Hi Markus.

Concerning redundancy, I question myself. Is redundancy, at least at some degree, something we absolutely want to remove from Wikidata ? I don't think so. Wikidata is an open project where a lot of change happens on a high number of "pages" (in the Wiki sense). This mean in my own the more control mechanism there is the best it is.

I think redundancy is a powerful mechanism in robustness achievment, it happens to some extent in a lot of complex systems. For example think of claim deletion. Assume a reasoner would rely on that claim to make a lot of inferences. In a sense it's a kind of compression of information. Then there is a risk, if the deletion is unnoticed, that we lose a lot of datas due to that claim deletion.

Now think that there is a redundant claim that is a part of the inferences chain that come from our deleted claim, could a mechanism based on inferences enlight the fact that the graph might be incomplete, or that the deletion introduced an inconsistency, or whatever, where just a inference system with a minimal set of claim to compress the stored data would just not make the inference anymore ? I guess it could also compare the (would we say completed graph, or partially completed ?) before and after the change, and hint that there actually is a mass loss of datas. Or compute a "inference score" based on the number of inferences a claim is a part of to hint the patrollers for the deletion to verify (just random thoughts.

Anyway, any thoughts on redundancy in Wikidata ?

2014-05-14 15:33 GMT+02:00 Markus Krötzsch <markus@semantic-mediawiki.org>:
Hi Eric,

Thanks for all the information. This was very helpful. I only get to answer now since we have been quite busy building RDF exports for Wikidata (and writing a paper about it). I will soon announce this here (we still need to fix a few details).

You were asking about using these properties like rdfs:subClassOf and rdf:type. I think that's entirely possible, since the modelling is very reasonable and would probably yield good results. Our reasoner ELK could easily handle the class hierarchy in terms of size, but you don't really need such a highly optimized tool for this as long as you only have subClassOf. In fact, the page you linked to shows that it is perfectly possible to compute the class hierarchy with Wikidata Query and to display all of it on one page. ELK's main task is to compute class hierarchies for more complicated ontologies, which we do not have yet. OTOH, query answering and data access are different tasks that ELK is not really intended for (although it could do some of this as well).
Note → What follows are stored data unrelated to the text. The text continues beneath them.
(** The cells of one row of values written to row [r], the instructions
    being asked for row [r0]. *)
Definition row_of_cells (formats : Z -> Z -> Format) (r r0 : Z) (start : Z)
    (items : list pyval) : list Cell :=
  (fun '(col_idx, item) => mkCell r col_idx (handed item) (formats r0 col_idx))
    <$> enumerate_from start items.

(** The cells of the rows of a nested list: row [i] of the list goes to
    row [i + offset] of the sheet, with the format the instructions give
    for row [i]. *)
Fixpoint nested_rows_of_cells (formats : Z -> Z -> Format) (offset start : Z)
    (values : list pyval) : list Cell :=
  match values with
  | [] => []
  | row_ :: values' =>
      row_of_cells formats (start + offset) start 0 (row_items row_)
        ++ nested_rows_of_cells formats offset (start + 1) values'
  end.

(** The cells of a call of [write_row] that writes from row [offset]
    on. *)
Definition cells_written (formats : Z -> Z -> Format) (offset : Z) (values : list pyval)
  : list Cell :=
  match values with
  | [] => []
  | (PList _ | PTuple _) :: _ => nested_rows_of_cells formats offset 0 values
  | _ :: _ => row_of_cells formats offset offset 0 values
  end.

(** The row [write_row] starts from: the offset given, or the cursor. *)
Definition start_row (self : ExcelUtils) (offset : option Z) : Z :=
  match offset with
  | None => _offset self
  | Some o => o
  end.

(** ** The sheet of the report *)

(** The cells of the header row. *)
Definition header_cells : list Cell :=
  (fun '(col_idx, header) =>
     mkCell 0 col_idx header (header_format (length Main.headers) col_idx))
    <$> enumerate Main.headers.

(** The cells of a record written to row [r]: each entry of the record
    in its column. *)
Definition record_cells (r : Z) (row_ : list pyval) : list Cell :=
  (fun '(col_idx, item) =>
     mkCell r col_idx item (record_format 1 (length Main.headers) col_idx))
    <$> enumerate row_.

(** A record whose type is a text. *)
Definition typed_by_text (row_ : list pyval) : Prop :=
  exists type, row_ !! 2%nat = Some (PStr type).

(** The cells of the records, the first one written to row [r]. *)
Fixpoint records_cells (r : Z) (rows : list (list pyval)) : list Cell :=
  match rows with
  | [] => []
  | row_ :: rows' => record_cells r row_ ++ records_cells (r + 1) rows'
  end.

(** ** The rows of [table_data] *)

(** A row as [record_task] appends it: the name of the pipeline, the
    name of the task, its type, which holds one of [tasks], the details
    and the dependency, all but the type being texts. *)
Definition record_shape (row_ : list pyval) : Prop :=
  exists name task type details dependency,
    row_ = [PStr name; PStr task; type; PStr details; PStr dependency]
    /\ any_in tasks type = Ok true.

(** From [self] to [self'] rows of that shape were appended, and nothing
    else was done to [table_data]. *)
Definition records_appended (self self' : DocGen) : Prop :=
  exists rows,
    table_data self' = table_data self ++ rows /\ Forall record_shape rows.

(** The result of a detail formatter: a text, or [None]. *)
Definition text_or_None (v : pyval) : Prop :=
  match v with
  | PNone | PStr _ => True
  | _ => False
  end.

(** ** The loop of the traversal of a template *)

(** The loop of [recursive_parsing] over the items of a dict, with the
    recursive call as a parameter. *)
Definition template_dict_loop (rec : pyval -> string -> DocGen -> result DocGen)
    (kvs : list (string * pyval)) (parent_task_name : string)
  : list (string * pyval) -> option string -> DocGen -> result DocGen :=
  fix loop items current_task_name self :=
    match items with
    | [] => Ok self
    | (data, value) :: items' =>
        match value with
        | PStr name =>
            if String.eqb data "name" then
              if Str.contains v_type name then
                let end_idx := Str.rfind "'" name in
                loop items' current_task_name
                  (mkDocGen (pipeline_name_flag self)
                     (Str.slice name 37 end_idx) (table_data self))
              else
                self ← record_task kvs name parent_task_name self;
                loop items' (Some name) self
            else loop items' current_task_name self
        | PDict _ | PList _ =>
            self ← rec value (or_parent current_task_name parent_task_name) self;
            loop items' current_task_name self
        | _ => loop items' current_task_name self
        end
    end.

(** ** The pipeline name of the rows *)

(** The rows appended from [self] to [self'] carry the pipeline name of
    [self'], which is the one of [self] when the name was captured
    before. *)
Definition carries (self self' : DocGen) : Prop :=
  exists rows,
    table_data self' = table_data self ++ rows
    /\ Forall (fun row_ : list pyval => row_ !! 0%nat = Some (PStr (pipeline_name self'))) rows
    /\ (pipeline_name_flag self = false -> pipeline_name self' = pipeline_name self)
    /\ (pipeline_name_flag self = false \/ rows <> [] -> pipeline_name_flag self' = false).

(** No str under a key [name], at any depth, holds the text [v_type]: the
    value holds no name of a resource of a template. *)
Fixpoint plain_names (v : pyval) : bool :=
  match v with
  | PDict kvs =>
      (fix go (kvs : list (string * pyval)) : bool :=
         match kvs with
         | [] => true
         | (k, x) :: kvs' =>
             match x with
             | PStr name => negb (String.eqb k "name" && Str.contains v_type name)
             | _ => plain_names x
             end && go kvs'
         end) kvs
  | PList l | PTuple l =>
      (fix go (l : list pyval) : bool :=
         match l with
         | [] => true
         | x :: l' => plain_names x && go l'
         end) l
  | _ => true
  end.

(** The name of a resource of a template: [prefix], of 37 characters,
    then the name of the pipeline, then a quote and the rest. *)
Definition resource_name (prefix name rest : string) : string :=
  prefix +:+ name +:+ "'" +:+ rest.
Lemma complete_NewRouter : complete NewRouter.
Proof. intros q rt H. simpl in H. by rewrite lookup_nil in H. Qed.

Lemma complete_HandleFunc (r r' : HttpRouter) (pattern : string)
    (ms : list Method) (hd : option HandlerFunc) :
  complete r → HandleFunc r pattern ms hd = (Ok (), r') → complete r'.
Proof.
  intros Hc H.
  apply HandleFunc_effect in H
    as [(_ & e & [=] & _)|(rt & rt' & _ & Hheap & _ & _ & _ & _ & _ & Hiff & Hres)].
  destruct (Hres eq_refl) as [Hm Hh].
  destruct (proj1 Hiff eq_refl) as [Hms Hhd].
  intros q rt0 Hq. rewrite Hheap in Hq.
  apply lookup_app_Some in Hq as [Hq|[_ Hq]]; [by apply (Hc q)|].
  apply list_lookup_singleton_Some in Hq as [_ <-]. by rewrite Hm, Hh.
Qed.




Lemma complete_usersRouter : complete usersRouter.
Proof.
  unfold usersRouter.
  apply (complete_HandleFunc
           (HandleFunc (HandleFunc NewRouter "/users" [GET] (Some 1)).2
              "/users/:id" [GET] (Some 2)).2
           _ "/users/:id/posts" [GET; POST] (Some 3)); [|reflexivity].
  apply (complete_HandleFunc (HandleFunc NewRouter "/users" [GET] (Some 1)).2
           _ "/users/:id" [GET] (Some 2)); [|reflexivity].
  apply (complete_HandleFunc NewRouter _ "/users" [GET] (Some 1)); [|reflexivity].
  apply complete_NewRouter.
Qed.


(** ** The buffer after tokenizing *)

(** X15: when the loop of [findRoute] returns, the buffer still has its 50
    entries: the first [count] are the segments, each beginning with its only
    separator, and the others are left empty. *)
Theorem tokenize_buffer (path : string) (pd : pathDetails) :
  tokenize path = Ok pd →
  length (segments pd) = bufferSize
  ∧ count pd = segmentCount path
  ∧ (∀ i, count pd ≤ i → i < bufferSize → segments pd !! i = Some "")
  ∧ (∀ i s, i < count pd → segments pd !! i = Some s →
       String.get 0 s = Some "/"%char ∧ segmentCount s = 1).
Proof.
  intros H. destruct (tokenize_Ok _ _ H) as (Hc & Hle & Hlen & Ht).
  split; [done|]. split; [done|]. split.
  - intros i Hi Hb. revert H. rewrite tokenize_spec.
    destruct (decide (segmentCount path ≤ bufferSize)); [|discriminate].
    intros [= <-]. simpl in *.
    rewrite lookup_app_r by (rewrite segmentCount_emitted; lia).
    apply lookup_replicate_2. rewrite segmentCount_emitted. lia.
  - intros i s Hi Hs.
    apply (emitted_shape (String.length path) path s); [lia| |].
    + by rewrite drop_ge by (rewrite length_list_ascii; lia).
    + rewrite <- Ht. apply list_elem_of_lookup. exists i.
      by rewrite lookup_take_lt.
Qed.

Lemma tokenize_buffer_witness :
  length (["/"] ++ replicate 49 "") = bufferSize
  ∧ 1 = segmentCount "/"
  ∧ (∀ i, 1 ≤ i → i < bufferSize → (["/"] ++ replicate 49 "") !! i = Some "")
  ∧ (∀ i s, i < 1 → (["/"] ++ replicate 49 "") !! i = Some s →
       String.get 0 s = Some "/"%char ∧ segmentCount s = 1).
Proof.
  apply (tokenize_buffer "/" {| count := 1; segments := ["/"] ++ replicate 49 "" |}).
  reflexivity.
Defined.

(** * The direction of the tokenizers, dispatch and failed registrations *)

(** ** Right to left *)

Lemma separatorsBelow_spec (n : nat) (path : string) (j : nat) :
  j ∈ separatorsBelow n path ↔ j < n ∧ String.get j path = Some "/"%char.
Proof.
  induction n as [|i IH]; simpl.
  - split; [intros H; by apply not_elem_of_nil in H|lia].
  - destruct (String.get i path) as [c|] eqn:Hc.
    + destruct (is_byte c 47) eqn:Hb.
      * apply is_separator in Hb. subst c. rewrite elem_of_cons, IH. split.
        -- intros [->|[? ?]]; split; (lia || done).
        -- intros [Hj Hg]. destruct (decide (j = i)) as [->|]; [by left|right].
           split; [lia|done].
      * rewrite IH. split.
        -- intros [? ?]. split; [lia|done].
        -- intros [Hj Hg]. split; [|done].
           destruct (decide (j = i)) as [->|]; [|lia].
           rewrite Hc in Hg. injection Hg as ->.
           by rewrite (proj2 (is_separator "/"%char)) in Hb.
    + rewrite IH. split.
      * intros [? ?]. split; [lia|done].
      * intros [Hj Hg]. split; [|done].
        destruct (decide (j = i)) as [->|]; [congruence|lia].
Qed.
Regarding future perspectives: one thing that we have also done is to extract OWL axioms from property constraint templates on Wikidata talk pages (we will publish the result soon, when announcing the rest). This gives you only some specific types of OWL axioms, but it is making things a bit more interesting already. In particular, there are some constraints that tell you that an item should have a certain class, so this is something you could reason with. However, the current property constraint system does not work too well for stating axioms that are not related to a particular property (such as: "Every [instance of] person who appears as an actor in some film should be [instance of] in the class 'actor'" -- which property or item page should this be stated on?). But the constraints show that it makes sense to express such information somehow.

In the end, however, the real use of OWL (and similar ontology languages) is to remove the need for making everything explicit. That is, instead of "constraints" (which say: "if your data looks like X, then your data should also include Y") you have "axioms" (which say: "if your data looks like X, then Y follows automatically"). So this allows you to remove redundancy rather than to detect omissions. This would make more sense with "derived" notions that one does not want to store in the database, but which make sense for queries (like "grandmother").

One would need a bit more infrastructure for this; in particular, one would need to define "grandmother" (with labels in many languages) even if one does not want to use it as a property but only in queries. Maybe one could have a separate Wikibase installation for defining such derived notions without needing to change Wikidata? There are no statements on properties yet, but one could also use item pages to define derived properties when using another site ...

Best regards,

Markus

P.S. Thanks for all the work on the "semantic" modelling aspects of Wikidata. I have seen that you have done a lot in the discussions to clarify things there.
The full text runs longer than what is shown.